A simple GFF3 parser in Python

Problem:

You need to parse a GFF3 file containing information about sequence features. You prefer to use a minimal, depedency-free solution instead of importing the GFF3 data into a database right away. However, you need to have a standard-compatible parser

Solution

The following parser is fully compatible with the format described at the SequenceOntology GFF3 page and has been tested with the transcript.gff3 example file by the Broad Institute.

It contains a fully standard-compatible attribute parser and properly handles.

Almost any software comes with its slightly different GFF format specification. We advise you run the parser over a sample GFF dataset generated by your software and then change the implementation to match your requirements.

In contrast to software like BioPython this building-block approach does not require you to either use a standard-compatible format or write the entire parser yourself.

gff3_parser.py

#!/usr/bin/env python3
"""
A simple parser for the GFF3 format.

Test with transcripts.gff3 from
http://www.broadinstitute.org/annotation/gebo/help/gff3.html.

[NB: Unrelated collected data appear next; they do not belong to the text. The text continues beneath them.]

Lemma populated_page s n t p ph :
  inv s → u_tasks (sh s) !! n = Some t → t_phase t = Looked → page_at s (t_idx t) = None →
  p_data p = (if t_nosource t then zeros else src (t_idx t * ps)) →
  (ph = Zeroed ∧ t_nosource t = true ∧ is_fault t = true ∨ ph = Result faultInstalled ∧ t_idx t ∉ k_waiting (sk s)) →
  page_inv (populated s n t p ph) (t_idx t).
Proof using.
  intros Hinv Hn Hph Hpg Hpd Hcase. pose proof (in_tasks _ _ _ Hn) as Hin.
  assert (Hhold : holding (t_phase t) = true) by (by rewrite Hph).
  destruct (missing_page s t Hinv Hin Hhold Hpg) as [Hm Hnd]. destruct Hinv as [Hh Hp]. specialize (Hp (t_idx t)).
  pose proof (holding_steady s t _ Hp Hin eq_refl Hhold) as Hst.
  destruct Hp as [I1 I0 I2 I3 I4 I5 I6 I7 I8 I9 I10]. set (i := t_idx t) in *. set (t' := at_phase t ph).
  assert (Hph' : ph = Zeroed ∨ ph = Result faultInstalled) by (destruct Hcase as [[? _]|[? _]]; auto).
  assert (Hpg' : <[i := p]> (k_pages (sk s)) !! i = Some p) by apply lookup_insert_eq.
  assert (Hserve : i ∈ k_waiting (sk s) → t_nosource t = true ∧ is_fault t = true ∧ ph = Zeroed) by (intros Hw; by destruct Hcase as [(-> & ? & ?)|[_ ?]]).
  split; cbn [populated sh sk with_task with_tasks with_pages u_tracker u_loop u_tasks k_pages k_mem k_removes k_zapping k_waiting]; fold i t'.
  - intros Hr. change (removing s i = true) in Hr. transitivity (faulting s i); [|by apply I1].
    apply (faulting_insert s _ _ n t t'); try done; [by apply holding_live|]. unfold live. cbn. by destruct Hph' as [-> | ->].
  - exact I0.
  - intros Hz0 Hl0. congruence.
  - intros Hl0 Hz0. congruence.
  - intros q. rewrite Hpg'. intros [= <-]. by rewrite Hpd, Hm.
  - intros _. rewrite Hpg'. specialize (I5 Hst). rewrite Hpg in I5. by destruct (tracker_at s i); cbn in *.
  - intros x [->|Hx]%(elem_insert _ _ _ _ _ Hn) Hxi; rewrite Hpg'.
    + split; [intros _; by apply (I6 t Hin)|]. cbn. destruct Hcase as [(-> & Hns & _)|[-> _]]; [|done]. rewrite Hns in Hm. by split_and!.
    + destruct (I6 x Hx Hxi) as [Hso Hx2]. split; [done|]. destruct (t_phase x) as [| | |e| | |[]| | |]; try done.
      destruct Hx2 as (? & _ & ? & ?). done.
  - intros x y [->|Hx]%(elem_insert _ _ _ _ _ Hn) [->|Hy]%(elem_insert _ _ _ _ _ Hn) Hxi Hyi Hxh Hyh; [done|by apply (I7 t y)|by apply (I7 x t)|by apply I7].
  - intros Hw. assert (Hws : writer s i).
    { destruct Hw as [?|(x & Hx & Hxi & Hxl & Hxa)]; [by left|right]. apply (elem_insert _ _ _ _ _ Hn) in Hx as [->|Hx]; [|by exists x].
      exists t. split_and!; try done. by apply holding_live. }
    destruct (I8 Hws) as [?|(q & Hq & _)]; [by left|]. congruence.
  - intros Hw. destruct (Hserve Hw) as (_ & Hf & Hz). right; right. exists t'. cbn. split_and!; try done; [by eapply elem_inserted|by rewrite Hz].
  - intros Hw _. destruct (Hserve Hw) as (_ & Hf & Hz). right. exists t'. cbn. split_and!; try done; [by eapply elem_inserted|by rewrite Hz].
Qed.

Lemma populated_inv s n t p ph :
  inv s → u_tasks (sh s) !! n = Some t → t_phase t = Looked → page_at s (t_idx t) = None →
  p_data p = (if t_nosource t then zeros else src (t_idx t * ps)) →
  (ph = Zeroed ∧ t_nosource t = true ∧ is_fault t = true ∨ ph = Result faultInstalled ∧ t_idx t ∉ k_waiting (sk s)) →
  inv (populated s n t p ph).
Proof using.
  intros Hinv Hn Hph Hpg Hpd Hcase. pose proof (in_tasks _ _ _ Hn) as Hin. pose proof Hinv as [Hh Hp].
  assert (Hhold : holding (t_phase t) = true) by (by rewrite Hph). split.
  - apply (handler_task s _ n t (at_phase t ph)); try done; [by apply task_wf_phase, Hhold; apply Hh| | |].
    + by left.
    + left. by rewrite Hph.
    + intros Hc. by rewrite (not_closed s t Hh Hin Hhold) in Hc.
  - intros j. destruct (decide (j = t_idx t)) as [->|Hne]; [by apply populated_page|].
    specialize (Hp j). revert Hp. apply page_inv_same. split; try done.
    + cbn. by rewrite lookup_insert_ne.
    + intros x Hx. cbn. by apply (tasks_other _ _ t _ j).
Qed.

Lemma populate_err i p g e g' : populate i p g (Some e) = Some g' → e = EEXIST → is_Some (g !! i).
Proof using. intros Hp ->. unfold populate in Hp. by destruct (g !! i). Qed.

Lemma populate_ok i p g g' : populate i p g None = Some g' → g !! i = None ∧ g' = <[i := p]> g.
Proof using. unfold populate. destruct (g !! i); [done|]. by intros [= <-]. Qed.

Lemma install_inv s n t p r s' : inv s → u_tasks (sh s) !! n = Some t → t_phase t = Looked →
  p_data p = (if t_nosource t then zeros else src (t_idx t * ps)) → install s n t p r = Some s' → inv s'.
Proof using Hok.
  intros Hinv Hn Hph Hpd. pose proof (in_tasks _ _ _ Hn) as Hin. pose proof Hinv as [Hh _].
  destruct (task_page t (hi_tasks _ Hh t Hin)) as (Hk & _); [by rewrite Hph|]. unfold install. rewrite Hk.
  destruct (populate _ _ _ r) as [g|] eqn:Hpop; [|done]. cbn. destruct r as [e|]; intros [= <-].
  - apply settle_inv; try done; [by left| |by rewrite Hph]. by apply (populate_err _ _ _ _ _ Hpop).
  - apply populate_ok in Hpop as [Hpg ->].
    apply (populated_inv (mkSys (sh s) (wake (t_idx t) (sk s))) n t p (Result faultInstalled)); try done; [by apply wake_inv|].
    right. split; [done|apply wake_none].
Qed.

Lemma install_asleep_inv s n t p r s' : inv s → u_tasks (sh s) !! n = Some t → t_phase t = Looked →
  t_nosource t = true → p_data p = zeros → install_asleep s n t p r = Some s' → inv s'.
Proof using Hok.
  intros Hinv Hn Hph Hns Hpd. pose proof (in_tasks _ _ _ Hn) as Hin. pose proof Hinv as [Hh _]. pose proof (hi_tasks _ Hh t Hin) as Hwf.
  destruct (task_page t Hwf) as (Hk & _); [by rewrite Hph|]. unfold install_asleep. rewrite Hk.
  destruct (populate _ _ _ r) as [g|] eqn:Hpop; [|done]. cbn. destruct r as [e|]; intros [= <-].
  - apply settle_inv; try done; [by left| |by rewrite Hph]. by apply (populate_err _ _ _ _ _ Hpop).
  - apply populate_ok in Hpop as [Hpg ->].
    apply (populated_inv s n t p Zeroed); try done; [by rewrite Hns|]. left. split_and!; try done.
    destruct Hwf as [_ Hj]. unfold is_fault. destruct (t_job t); [done|]. destruct Hj as (_ & Hns' & _). congruence.
Qed.

Lemma fetch_page_ok k off reads b : reads_ok off reads = true → fetch_page k ps reads = Some b → b = src off.
Proof using.
  revert reads. induction k as [|k IH]; intros [|[r c] reads] Hr Hf; try done. cbn in Hr, Hf. apply andb_true_iff in Hr as [Hr1 Hr].
  assert (Hagain : (if (k =? 0)%nat || c then None else fetch_page k ps reads) = Some b → b = src off)
    by (destruct ((k =? 0)%nat || c); [done|by apply IH]).
  destruct r as [x|]; [|by apply Hagain]. destruct (len x =? ps); [|by apply Hagain]. injection Hf as <-. cbn in Hr1. by apply bool_decide_eq_true in Hr1.
Qed.

Lemma copy_source_plan t : fault_plan ps (t_nosource t) (t_access t) = CopySource → task_wf t → t_nosource t = false.
Proof using Hok.
  unfold fault_plan. intros Hpl [_ Hj]. destruct (t_nosource t) eqn:En; [|done]. cbn in Hpl.
  destruct (mo_ps Hok) as [E|E]; rewrite E in Hpl; cbn in Hpl; [|done].
  destruct (t_job t) as [pf|]; [|destruct Hj as (? & ? & _); congruence]. destruct Hj as (_ & _ & Ha). rewrite Ha in Hpl.
  by destruct (has_flag pf _).
Qed.

Lemma faultPage_inv s n reads a s' : inv s → faultPage s n reads a = Some s' → inv s'.
Proof using Hok.
  intros Hinv. unfold faultPage. destruct (task_at s n _) as [t|] eqn:Et; [|done]. cbn.
  apply task_at_spec in Et as [Hn Hph]. assert (Hlk : t_phase t = Looked) by (by destruct (t_phase t)). clear Hph.
  pose proof (in_tasks _ _ _ Hn) as Hin. pose proof (hi_tasks _ (proj1 Hinv) t Hin) as Hwf.
  destruct (task_page t Hwf) as (_ & Hoff & _); [by rewrite Hlk|].
  destruct (fault_plan ps (t_nosource t) (t_access t)) eqn:Epl.
  1-3: assert (Hns : t_nosource t = true) by (unfold fault_plan in Epl; by destruct (t_nosource t)).
  - by apply install_asleep_inv.
  - apply install_inv; try done. by rewrite Hns.
  - apply install_inv; try done. by rewrite Hns.
  - pose proof (copy_source_plan t Epl Hwf) as Hns. destruct (reads_ok (t_off t) reads) eqn:Er; [|done].
    destruct (page_source t reads) as [b|] eqn:Eb.
    + apply install_inv; try done. rewrite Hns, Hoff. cbn. unfold page_source in Eb. destruct Hwf as [_ Hj].
      destruct (t_job t) as [pf|data]; [by eapply fetch_page_ok|]. injection Eb as ->. destruct Hj as (_ & _ & Hd & Hl). apply Hd, Hl. by rewrite Hlk.
    + intros [= <-]. apply settle_inv; try done; [by left|by rewrite Hlk].
Qed.

Lemma protected_page s n t :
  inv s → u_tasks (sh s) !! n = Some t → t_phase t = Zeroed →
  page_inv (mkSys (with_task (sh s) n (at_phase t Protected)) (with_pages (sk s) (protect (t_idx t) (k_pages (sk s))))) (t_idx t).
Proof using.
  intros Hinv Hn Hph. pose proof (in_tasks _ _ _ Hn) as Hin. assert (Hhold : holding (t_phase t) = true) by (by rewrite Hph).
  destruct Hinv as [Hh Hp]. specialize (Hp (t_idx t)). pose proof (holding_steady s t _ Hp Hin eq_refl Hhold) as Hst.
  destruct Hp as [I1 I0 I2 I3 I4 I5 I6 I7 I8 I9 I10]. set (i := t_idx t) in *. set (t' := at_phase t Protected).
  destruct (I6 t Hin eq_refl) as [Hso Hz]. rewrite Hph in Hz. destruct Hz as (Hns & [p Hpg] & Hm & Hd). specialize (Hso Hhold). rewrite Hns in Hso.
  assert (Hpg' : protect i (k_pages (sk s)) !! i = Some (mkPage (p_data p) true)) by (unfold protect; by rewrite lookup_alter_eq, Hpg).
  split; cbn [sh sk with_task with_tasks with_pages u_tracker u_loop u_tasks k_pages k_mem k_removes k_zapping k_waiting]; fold i t'.
  - intros Hr. change (removing s i = true) in Hr. transitivity (faulting s i); [|by apply I1].
    apply (faulting_insert s _ _ n t t'); try done. by apply holding_live.
  - exact I0.
  - intros Hz0 Hl0. congruence.
  - intros Hl0 Hz0. congruence.
  - intros q. rewrite Hpg'. intros [= <-]. cbn. by apply I4.
  - intros _. rewrite Hpg'. change (data_ok i (tracker_at s i) (Some (mkPage (p_data p) true)) (k_mem (sk s) i) (unwritten s i)).
    clear -Hso Hm Hd. destruct (tracker_at s i); cbn in *; [done|by intros _; right; apply Hd|done].
  - intros x [->|Hx]%(elem_insert _ _ _ _ _ Hn) Hxi; rewrite Hpg'.
    + split; [intros _; cbn; by rewrite Hns|cbn; by eexists].
    + destruct (I6 x Hx Hxi) as [Hso' Hx2]. split; [done|]. destruct (t_phase x) as [| | |e| | |[]| | |]; try done.
      destruct Hx2 as (? & _ & ? & ?). done.
  - intros x y [->|Hx]%(elem_insert _ _ _ _ _ Hn) [->|Hy]%(elem_insert _ _ _ _ _ Hn) Hxi Hyi Hxh Hyh; [done|by apply (I7 t y)|by apply (I7 x t)|by apply I7].
  - intros Hw. left. assert (Hws : writer s i).
    { destruct Hw as [?|(x & Hx & Hxi & Hxl & Hxa)]; [by left|right]. apply (elem_insert _ _ _ _ _ Hn) in Hx as [->|Hx]; [|by exists x].
      exists t. split_and!; try done. by apply holding_live. }
    destruct (I8 Hws) as [?|(q & Hq & _ & Hzf)]; [done|]. assert (zeroing s i = true) by (apply zeroing_spec; by exists t). congruence.
  - intros Hw. destruct (I9 Hw) as [?|[?|(x & Hx & Hxi & Hxf & Hxs)]]; [by left|right; by left|right; right].
    destruct (elem_kept _ _ _ t' _ Hn Hx) as [->|?]; [|by exists x]. exists t'. split_and!; try done. by eapply elem_inserted.
  - intros Hw _. destruct (I10 Hw ltac:(by eexists)) as [?|(x & Hx & Hxi & Hxf & Hxs)]; [by left|right].
    destruct (elem_kept _ _ _ t' _ Hn Hx) as [->|?]; [|by exists x]. exists t'. split_and!; try done. by eapply elem_inserted.
Qed.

Format specification source:
http://www.sequenceontology.org/gff3.shtml

Version 1.1: Python3 ready
"""
from collections import namedtuple
import gzip
import urllib.request, urllib.parse, urllib.error

__author__  = "Uli Köhler"
__license__ = "Apache License v2.0"
__version__ = "1.1"

#Initialized GeneInfo named tuple. Note: namedtuple is immutable
gffInfoFields = ["seqid", "source", "type", "start", "end", "score", "strand", "phase", "attributes"]
GFFRecord = namedtuple("GFFRecord", gffInfoFields)

def parseGFFAttributes(attributeString):
    """Parse the GFF3 attribute column and return a dict"""#
    if attributeString == ".": return {}
    ret = {}
    for attribute in attributeString.split(";"):
        key, value = attribute.split("=")
        ret[urllib.parse.unquote(key)] = urllib.parse.unquote(value)
    return ret

def parseGFF3(filename):
    """
    A minimalistic GFF3 format parser.
    Yields objects that contain info about a single GFF3 feature.

    Supports transparent gzip decompression.
    """
    #Parse with transparent decompression
    openFunc = gzip.open if filename.endswith(".gz") else open
    with openFunc(filename) as infile:
        for line in infile:
            if line.startswith("#"): continue
            parts = line.strip().split("\t")
            #If this fails, the file format is not standard-compatible
            assert len(parts) == len(gffInfoFields)
            #Normalize data
            normalizedInfo = {
                "seqid": None if parts[0] == "." else urllib.parse.unquote(parts[0]),
                "source": None if parts[1] == "." else urllib.parse.unquote(parts[1]),
                "type": None if parts[2] == "." else urllib.parse.unquote(parts[2]),
                "start": None if parts[3] == "." else int(parts[3]),
                "end": None if parts[4] == "." else int(parts[4]),
                "score": None if parts[5] == "." else float(parts[5]),
                "strand": None if parts[6] == "." else urllib.parse.unquote(parts[6]),
                "phase": None if parts[7] == "." else urllib.parse.unquote(parts[7]),
                "attributes": parseGFFAttributes(parts[8])
            }
            #Alternatively, you can emit the dictionary here, if you need mutability:
            #    yield normalizedInfo
            yield GFFRecord(**normalizedInfo)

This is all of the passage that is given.